◆ Task item ◆
Write out again only the lines that run from the start of the entries to the line containing "da !! k = Some", both included.

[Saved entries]

(** C1 — For every two sheets that load and every key of both, the comparison
    files the key in exactly one of the exact matches and the conflicts: as an
    exact match when the tags and the serials of the two index entries, which
    are stored in upper case, are equal up to case, and as a conflict
    otherwise.  Of [str.upper] the statement uses that upper-casing an
    upper-cased text changes nothing and that an upper-cased text has no letter
    [a] to [z]. *)
Theorem compare_csvs_classifies fs name1 name2 a b :
  (∀ s, upper (upper s) = upper s) →
  (∀ s, has_lower (upper s) = false) →
  fs name1 = Ok (Reader a None) → fs name2 = Ok (Reader b None) → loadable a → loadable b →
  ∃ da sa db sb c,
    load_csv_as_dict fs name1 = Ok (da, sa)
    ∧ load_csv_as_dict fs name2 = Ok (db, sb)
    ∧ compare_csvs fs name1 name2 = Ok c
    ∧ ∀ k, k ∈ sa ∩ sb →
        ∃ ia ib,
          da !! k = Some ia ∧ db !! k = Some ib
          ∧ upper (Info.id_tag ia) = Info.id_tag ia
          ∧ upper (Info.serial_number ia) = Info.serial_number ia
          ∧ upper (Info.id_tag ib) = Info.id_tag ib
          ∧ upper (Info.serial_number ib) = Info.serial_number ib
          ∧ if eq_ignore_case (Info.id_tag ia) (Info.id_tag ib)
               && eq_ignore_case (Info.serial_number ia) (Info.serial_number ib)
            then
              matches_for k c
              = [Match.Build k (Info.rows ia) (Info.rows ib)
                   (Info.id_tag ia) (Info.serial_number ia)]
              ∧ mismatches_for k c = []
            else
              matches_for k c = []
              ∧ mismatches_for k c
                = [Mismatch.Build k (Info.rows ia) (Info.rows ib)
                     (Info.id_tag ia) (Info.serial_number ia)
                     (Info.id_tag ib) (Info.serial_number ib)].
Proof.
  intros Hidemp Hlower Hfa Hfb Hla Hlb.
  destruct (compare_csvs_loadable fs name1 name2 a b Hfa Hfb Hla Hlb)
    as (da & db & c & Hda & Hdb & Hka & Hkb & Hc & _ & _ & Hfor).
  exists da, (dom da), db, (dom db), c. split_and!; [done..|].
  intros k [[ia Hia]%elem_of_dom [ib Hib]%elem_of_dom]%elem_of_intersection.
  exists ia, ib.
  assert (upper (Info.id_tag ia) = Info.id_tag ia
          ∧ upper (Info.serial_number ia) = Info.serial_number ia
          ∧ has_lower (Info.id_tag ia) = false
          ∧ has_lower (Info.serial_number ia) = false) as (Hta & Hsa & Hlta & Hlsa).
  { rewrite Hka in Hia. case_decide; [done|]. by eapply entry_of_normalized. }
  assert (upper (Info.id_tag ib) = Info.id_tag ib
          ∧ upper (Info.serial_number ib) = Info.serial_number ib
          ∧ has_lower (Info.id_tag ib) = false
          ∧ has_lower (Info.serial_number ib) = false) as (Htb & Hsb & Hltb & Hlsb).
  { rewrite Hkb in Hib. case_decide; [done|]. by eapply entry_of_normalized. }
  split_and!; [done..|].
  destruct (Hfor k) as [-> ->]. unfold match_of, mismatch_of.
  rewrite Hia, Hib. simpl.
  destruct (eq_ignore_case (Info.id_tag ia) (Info.id_tag ib)
            && eq_ignore_case (Info.serial_number ia) (Info.serial_number ib))
    eqn:Hsame.
  - apply andb_true_iff in Hsame as [Ht Hs].
    apply eq_ignore_case_lower_free in Ht, Hs; [|done..].
    by rewrite !decide_True.
  - assert (¬ agree ia ib) as Hn.
    { intros [Ht Hs].
      apply andb_false_iff in Hsame as [Hsame|Hsame];
        apply not_true_iff_false in Hsame; apply Hsame;
        by apply eq_ignore_case_lower_free. }
    by rewrite !decide_False.
Qed.
(** * Loggy: a shallow embedding of the analytics proxy (Go) and of the
    helper functions of the browser/Node code (JS) that the spec describes.

    Strings are Stdlib strings of bytes; JSON values are an inductive type
    with objects as association lists in key order; the Go maps
    [map[string]int] are stdpp [gmap string Z]. *)

From Stdlib Require Import ZArith List Ascii String Bool Lia.
From stdpp Require Import base gmap strings.
Import ListNotations.
Open Scope string_scope.
Set Warnings "-register-all".


(* ------------------------------------------------------------------ *)
(** ** String helpers (Go [strings] and JS [String.prototype]) *)

Module Str.

(** [strings.Split(s, sep)] for a one-byte separator. *)
Fixpoint split (sep : ascii) (s : string) : list string :=
  match s with
  | EmptyString => [EmptyString]
  | String c rest =>
      if Ascii.eqb c sep then EmptyString :: split sep rest
      else match split sep rest with
           | [] => [String c EmptyString]
           | w :: ws => String c w :: ws
           end
  end.

(** [strings.Join(parts, sep)]. *)
Fixpoint join (sep : string) (l : list string) : string :=
  match l with
  | [] => EmptyString
  | [w] => w
  | w :: ws => w ++ sep ++ join sep ws
  end.
(** X22.  [init] halts the process exactly when the configuration file
    direct.json cannot be read from the store of the filter, or when it
    can but the registry refuses the name; a failed read is reported with
    the file name and the store's error, and the registry's answer then
    plays no part. *)
Theorem init_fatal_iff (P : Platform) (R : Registrar) (format culprit : string)
  (err : error) :
  init P R = Fatal format culprit err <->
  (UnmarshallJson R filterName "direct.json" zeroConfig = inr err /\
   format = "storage.ReadJsonConfig(%#v) failed: %s" /\ culprit = "direct.json") \/
  ((exists config, UnmarshallJson R filterName "direct.json" zeroConfig = inl config) /\
   Register R filterName = Some err /\
   format = "Register(%#v) error: %s" /\ culprit = "direct").
Proof.
  pose proof (init_cases P R) as Hc.
  destruct (UnmarshallJson R filterName "direct.json" zeroConfig) as [config | lerr].
  - destruct (Register R filterName) as [rerr |]; rewrite Hc; split.
    + intros [= <- <- <-]. right. eauto.
    + intros [(Hl & _) | (_ & [= <-] & -> & ->)]; [discriminate | reflexivity].
    + discriminate.
    + intros [(Hl & _) | (_ & Hr & _)]; discriminate.
  - rewrite Hc. split.
    + intros [= <- <- <-]. now left.
    + intros [([= <-] & -> & ->) | ((config & Hl) & _)]; [reflexivity | discriminate].
Qed.

(** X23.  When [init] goes through, what it registered carries the name
    direct, and its [New] builds filters from the configuration that was
    read: every filter it yields reports the registered name as its
    [FilterName], holds that configuration, and comes with a [nil]
    error. *)
Theorem init_registers_constructor (P : Platform) (R : Registrar)
  (entry : RegisteredFilter) :
  init P R = Started entry ->
  registered_name entry = "direct" /\
  Register R (registered_name entry) = None /\
  exists config,
    UnmarshallJson R "direct" "direct.json" zeroConfig = inl config /\
    New entry tt = NewFilter P config /\
    forall f e, New entry tt = Started (f, e) ->
                FilterName f = registered_name entry /\
                Filter_Config f = config /\ e = None.
Proof.
  pose proof (init_cases P R) as Hc. change filterName with "direct" in Hc.
  destruct (UnmarshallJson R "direct" "direct.json" zeroConfig) as [config | lerr];
    [| rewrite Hc; discriminate].
  destruct (Register R "direct") as [rerr |] eqn:Hreg; rewrite Hc; [discriminate |].
  intros [= <-]. cbn. split; [reflexivity |]. split; [exact Hreg |].
  exists config. split; [reflexivity |]. split; [reflexivity |].
  intros f e Hnew. destruct (NewFilter_started P _ _ _ Hnew) as (He & Hcfg & _).
  auto.
Qed.

Lemma init_registers_constructor_witness :
  let entry := {| registered_name := filterName;
                  New := fun _ => NewFilter Sample.platform Sample.direct_config |} in
  let R := Sample_registrar.registrar (Some Sample.direct_config) ["autoproxy"; "gae"] in
  registered_name entry = "direct" /\
  Register R (registered_name entry) = None /\
  exists config,
    UnmarshallJson R "direct" "direct.json" zeroConfig = inl config /\
    New entry tt = NewFilter Sample.platform config /\
    forall f e, New entry tt = Started (f, e) ->
                FilterName f = registered_name entry /\
                Filter_Config f = config /\ e = None.
Proof.
  apply (init_registers_constructor Sample.platform
           (Sample_registrar.registrar (Some Sample.direct_config) ["autoproxy"; "gae"])
           {| registered_name := filterName;
              New := fun _ => NewFilter Sample.platform Sample.direct_config |}).
  reflexivity.
Defined.

(** A store without the file, and a registry in which the name is
    taken. *)
Example init_failures :
  init Sample.platform (Sample_registrar.registrar None []) =
    Fatal "storage.ReadJsonConfig(%#v) failed: %s" "direct.json"
      (ExternalError "unexpected end of JSON input") /\
  init Sample.platform (Sample_registrar.registrar (Some Sample.direct_config) ["direct"]) =
    Fatal "Register(%#v) error: %s" "direct" (ExternalError "filter already registered").
Proof. split; reflexivity. Qed.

◆ Written answer ◆
(** C1 — For every two sheets that load and every key of both, the comparison
    files the key in exactly one of the exact matches and the conflicts: as an
    exact match when the tags and the serials of the two index entries, which
    are stored in upper case, are equal up to case, and as a conflict
    otherwise.  Of [str.upper] the statement uses that upper-casing an
    upper-cased text changes nothing and that an upper-cased text has no letter
    [a] to [z]. *)
Theorem compare_csvs_classifies fs name1 name2 a b :
  (∀ s, upper (upper s) = upper s) →
  (∀ s, has_lower (upper s) = false) →
  fs name1 = Ok (Reader a None) → fs name2 = Ok (Reader b None) → loadable a → loadable b →
  ∃ da sa db sb c,
    load_csv_as_dict fs name1 = Ok (da, sa)
    ∧ load_csv_as_dict fs name2 = Ok (db, sb)
    ∧ compare_csvs fs name1 name2 = Ok c
    ∧ ∀ k, k ∈ sa ∩ sb →
        ∃ ia ib,
          da !! k = Some ia ∧ db !! k = Some ib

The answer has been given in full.